_Saved entries:_
━━━
(* ===== verification/Compare.v ===== *)
(** * [bench/compare.py]: ZHTPS against a minimal Go server

    [build] compiles both servers and the load client, [run_one] measures one of them with a local or a
    remote load client, [summarize] reduces the runs and [main] rotates the variants over the repeats and
    keeps the report on disk.  The programs run over a [host] ([System]); a trial also holds the collector
    of a remote client.  Paths below the repository are given by its root. *)

From stdpp Require Import base list strings.
From Stdlib Require Import ZArith Lia Ascii.
From S2P Require Import Prelude PyFloat PyText PyVal PyJson PyScript Shlex PyStats PyHash Evidence PyIO System ProcSample RemoteLoad.

Local Open Scope Z_scope.
Open Scope py_scope.

(** ** Options *)

(** The parsed arguments.  The scripts that reuse [run_one] leave some attributes out; [getattr] gives
    those the defaults of this record: no client host, no capacities, one worker and so on. *)
Record Options := mkOptions {
  duration : val; warmup : val; repeats : Z; connections_ : list Z; go_cpu_mode : string; client_cores : Z;
  server_address : string; client_host : option string; remote_client_binary : option string;
  ssh_config : option string; variants : list string; allow_errors : bool; zig_workers : Z;
  zig_access_log : bool; zig_max_connections : option Z; zig_max_active : option Z;
  tls_certificate : option string; tls_key : option string; output : string }.

Definition VARIANTS : list string := ["zig_debug"; "zig_release_safe"; "go"].

Definition is_go (variant : string) : bool := String.eqb variant "go".
Definition is_some {A} (o : option A) : bool := match o with Some _ => true | None => false end.

(** ** Processes, ports and clocks *)

(** [command(args, capture_output=True).stdout] *)
Definition command (args : list string) : io host string :=
  r <~ run_process false args ;
  if cp_code r =? 0 then ret (cp_stdout r) else throw (Exn CalledProcessError (join " " args)).

(** [command(args, env=env)], with the output left to the terminal *)
Definition command_shown (args : list string) : io host unit :=
  code <~ run_with wait_end args ;
  if code =? 0 then ret tt else throw (Exn CalledProcessError (join " " args)).

(** One CPU of every core: the first in order, kept when its siblings follow. *)
Definition core_of (cores : dict) (cpu : val) : io host dict :=
  package <~ read_proc ;
  core <~ read_proc ;
  let k := VTuple [VStr (strip package); VStr (strip core)] in
  ret (match dget k cores with Some _ => cores | None => dset k cpu cores end).

Definition sched_getaffinity : io host val :=
  allowed <~ lift_val py_iter external ; lift (rmap VList (py_sorted allowed)).

Definition available_cores : io host (list Z) :=
  allowed <~ lift_val py_iter sched_getaffinity ;
  cores <~ foldM core_of [] allowed ;
  lift (mapR as_int (map snd cores)).

Definition free_port : io host Z := lift_val as_int external.

(** [while admin_port == port: admin_port = free_port()]; [fuel] bounds the attempts. *)
Fixpoint other_port (fuel : nat) (port : Z) : io host Z :=
  match fuel with
  | O => throw (Exn RuntimeError "out of fuel")
  | S fuel => p <~ free_port ; if p =? port then other_port fuel port else ret p
  end.

Definition cpu_seconds : io host val :=
  stat <~ read_proc ;
  tick <~ lift_val as_int clock ;
  lift (fields <- stat_fields stat ;;
        user <- field fields 11 ;;
        system <- field fields 12 ;;
        py_div (VInt (user + system)) (VInt tick)).

(** One request of [wait_ready]: the headers, or [None] when the server is not there yet.  Over TLS only
    the connection differs, which is the environment's. *)
Definition ready_request : io host (option val) :=
  catch
    (external ;~
     status <~ clock ;
     body <~ (if py_eqb status (VInt 200) then external else ret VNone) ;
     (if negb (py_eqb status (VInt 200)) || negb (py_eqb body (VStr ("ZHTPS" +:+ nl)))
      then throw (Exn AssertionError "server response does not match workload") else ret tt) ;~
     headers <~ lift_val py_iter clock ;
     headers <~ lift (dict_by (fun h => idx_at ($h) 0) (fun h => idx_at ($h) 1) headers) ;
     ret (Some (VDict headers)))
    (fun e => if is_oserror (ex_class e) || is_class e HTTPException then advance ;~ ret None else throw e).

(** The loop of [wait_ready]; [fuel] bounds its rounds. *)
Fixpoint ready_loop (fuel : nat) (process : handle) (deadline : val) : io host val :=
  match fuel with
  | O => throw (Exn RuntimeError "out of fuel")
  | S fuel =>
      now <~ clock ;
      before <~ lift ($now <' $deadline) ;
      if negb before then throw (Exn TimeoutError "server did not become ready") else
      code <~ poll process ;
      match code with
      | Some c => throw (Exn RuntimeError ("server exited with " +:+ string_of_Z c +:+ "; io_uring must be permitted"))
      | None =>
          headers <~ ready_request ;
          match headers with Some h => ret h | None => ready_loop fuel process deadline end
      end
  end.

Definition wait_ready (fuel : nat) (process : handle) : io host val :=
  deadline <~ (now <~ clock ; lift ($now +' int 10)) ; ready_loop fuel process deadline.

Definition admin_json (path : string) : io host val :=
  external ;~
  status <~ clock ;
  (if py_eqb status (VInt 200) then ret tt
   else throw (Exn RuntimeError ("admin " +:+ path +:+ ": HTTP " +:+ py_str status))) ;~
  body <~ read_proc ;
  lift (json_loads body).

(** The counters of one interface that belongs to a device, and all of them. *)
Definition nic_counter (d : dict) (name : val) : io host dict :=
  text <~ read_proc ;
  lift (n <- py_int text ;; Ok (dset name (VInt n) d)).
Definition nic_sample (d : dict) (nic : val) : io host dict :=
  device <~ clock ;
  if truthy device then
    names <~ lift_val py_iter external ;
    counters <~ foldM nic_counter [] names ;
    ret (dset nic (VDict counters) d)
  else ret d.
Definition network_sample : io host val :=
  now <~ clock ;
  nics <~ lift_val py_iter external ;
  nics <~ foldM nic_sample [] nics ;
  snmp <~ read_proc ;
  netstat <~ read_proc ;
  ret (obj [("monotonic_ns", now); ("nics", VDict nics); ("snmp", VStr snmp); ("netstat", VStr netstat)]).

(** ** The server of a trial *)

Section Root.
Context (ROOT : string).

Definition BUILD : string := ROOT +:+ "/zig-out/bench".

Definition capacity (o : Options) (connections : Z) : Z :=
  match zig_max_connections o with
  | Some z => z
  | None => if allow_errors o then Z.min (Z.max connections 256) 8168 else Z.max connections 256
  end.
Definition active (o : Options) (connections : Z) : Z :=
  match zig_max_active o with
  | Some z => if z =? 0 then capacity o connections else z
  | None => capacity o connections
  end.

Definition zig_unrestricted (o : Options) (variant : string) : bool := negb (is_go variant) && (1 <? zig_workers o).
Definition go_unrestricted (o : Options) (variant : string) : bool :=
  is_go variant && String.eqb (go_cpu_mode o) "unrestricted".

(** The server's command line before the TLS options. *)
Definition server_args (variant binary : string) (o : Options) (server_cpu connections port admin_port : Z) : list string :=
  (if go_unrestricted o variant || zig_unrestricted o variant then [binary]
   else ["taskset"; "-c"; string_of_Z server_cpu; binary])
  ++ (if is_go variant then ["-listen"; server_address o +:+ ":" +:+ string_of_Z port]
      else ["--port"; string_of_Z port; "--admin-port"; string_of_Z admin_port; "--max-requests"; "4294967295"]
           ++ ["--address"; server_address o]
           ++ (if 1 <? zig_workers o then ["--workers"; string_of_Z (zig_workers o)] else [])
           ++ (if zig_access_log o then [] else ["--no-access-log"])
           ++ ["--max-connections"; string_of_Z (capacity o connections);
               "--max-active"; string_of_Z (active o connections)]).

(** A capacity above the public limit: the server must reject it itself. *)
Definition beyond_capacity (o : Options) (variant : string) (connections : Z) : bool :=
  negb (is_go variant) && (8176 <? capacity o connections + 8).

Definition quoted (s : string) : string := String dquote (s +:+ String dquote "").

Definition capacity_probe (variant : string) (repeat connections : Z) (args : list string) : io host val :=
  probe <~ run_process true args ;
  (if negb (cp_code probe =? 2) || negb (str_contains (quoted "reason" +:+ ":" +:+ quoted "InvalidLimit") (cp_stderr probe))
   then throw (Exn RuntimeError ("unexpected capacity probe: " +:+ string_of_Z (cp_code probe) +:+ " " +:+ cp_stderr probe))
   else ret tt) ;~
  ret (obj [("variant", VStr variant); ("repeat", VInt repeat); ("connections", VInt connections);
            ("outcome", VStr "unsupported"); ("reason", VStr "InvalidLimit");
            ("server_command", VList (map VStr args)); ("server_returncode", VInt (cp_code probe));
            ("server_stderr", VStr (cp_stderr probe)); ("public_connection_limit", VInt 8168)]).

(** [prefix + "tls-certificate", str(path.resolve()), ...] *)
Definition tls_args (variant : string) (o : Options) : io host (list string) :=
  if is_some (tls_certificate o) then
    let prefix := if is_go variant then "-" else "--" in
    certificate <~ answer_text ;
    (if is_some (tls_key o) then ret tt else throw (Exn AttributeError "'NoneType' object has no attribute 'resolve'")) ;~
    key <~ answer_text ;
    ret [prefix +:+ "tls-certificate"; certificate; prefix +:+ "tls-key"; key]
  else ret [].

(** ** The trial *)

Record trial := Trial { t_host : host; t_remote : option remote }.

Definition on_host {A} (m : io host A) : io trial A := zoom t_host (fun h t => Trial h (t_remote t)) m.

(** A method of the collector; the script only calls them when there is one. *)
Definition on_remote {A} (m : io session A) : io trial A := fun t =>
  match t_remote t with
  | None => (raise AttributeError "'NoneType' object has no attribute", t)
  | Some r => let '(x, s) := m (Session (t_host t) r) in (x, Trial (s_host s) (Some (s_remote s)))
  end.

(** [remote = RemoteLoad(client_host, None, transport=transport)] *)
Definition acquire (target source : string) (transport : option (list string)) : io trial remote := fun t =>
  match connect target source transport (t_host t) with
  | (Ok r, h) => (Ok r, Trial h (Some r))
  | (Err e, h) => (Err e, Trial h (t_remote t))
  end.

(** The text of the module the remote side runs is read where [RemoteLoad] needs it. *)
Definition transport_of (o : Options) (target source : string) : option (list string) :=
  match ssh_config o with
  | None => None
  | Some config =>
      Some ["ssh"; "-F"; config; "-T"; "-o"; "BatchMode=yes"; "-o"; "StrictHostKeyChecking=yes";
            "-o"; "ConnectTimeout=10"; "-o"; "ServerAliveInterval=5"; "-o"; "ServerAliveCountMax=3"; target;
            shlex_join ["python3"; "-u"; "-c"; source]]
  end.

(** The collector of a trial with a client host, on another kernel. *)
Definition open_remote (o : Options) (source : string) : io trial unit :=
  match client_host o with
  | None => ret tt
  | Some target =>
      if String.eqb target "" then ret tt else
      (if is_some (ssh_config o) then on_host read_proc ;~ ret tt else ret tt) ;~
      r <~ acquire target source (transport_of o target source) ;
      mine <~ on_host identity ;
      same <~ lift ($(rl_identity r).["boot_id"] ==' $mine.["boot_id"]) ;
      if same : bool then throw (Exn ValueError "load generator shares the server kernel") else ret tt
  end.

(** [cpu_seconds] of every worker thread, before the load. *)
Definition worker_start (d : dict) (w : val) : io host dict :=
  thread <~ lift ($w.["thread"]) ;
  cpu <~ cpu_seconds ;
  k <~ lift (key ($thread)) ;
  ret (dset k cpu d).
Definition worker_starts (workers : val) : io host dict :=
  if truthy workers then l <~ lift (iterR ($workers.["workers"])) ; foldM worker_start [] l else ret [].
(** [str(tid): cpu_seconds(...) - before] *)
Definition worker_end (d : dict) (tb : val * val) : io host dict :=
  cpu <~ cpu_seconds ;
  delta <~ lift ($cpu -' $(tb.2)) ;
  ret (sset (py_str tb.1) delta d).

Definition workers_json (o : Options) (variant : string) : io host val :=
  if (1 <? zig_workers o) && negb (is_go variant) then admin_json "/debug/workers" else ret VNone.

Definition load_arguments (o : Options) (connections port : Z) : list string :=
  ["-address"; server_address o +:+ ":" +:+ string_of_Z port; "-connections"; string_of_Z connections;
   "-duration"; py_str (duration o) +:+ "s"; "-warmup"; py_str (warmup o) +:+ "s"]
  ++ (if is_some (tls_certificate o) then ["-tls"] else [])
  ++ (if allow_errors o then ["-allow-errors"] else []).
━━━
_EXERCISE PROMPT:_ Look above for the line that contains "else Z.max connections 256". Starting there, transcribe every line exactly until you have copied the line that contains "connections else z".

_ANSWER BOX:_
  | None => if allow_errors o then Z.min (Z.max connections 256) 8168 else Z.max connections 256
  end.
Definition active (o : Options) (connections : Z) : Z :=
  match zig_max_active o with
  | Some z => if z =? 0 then capacity o connections else z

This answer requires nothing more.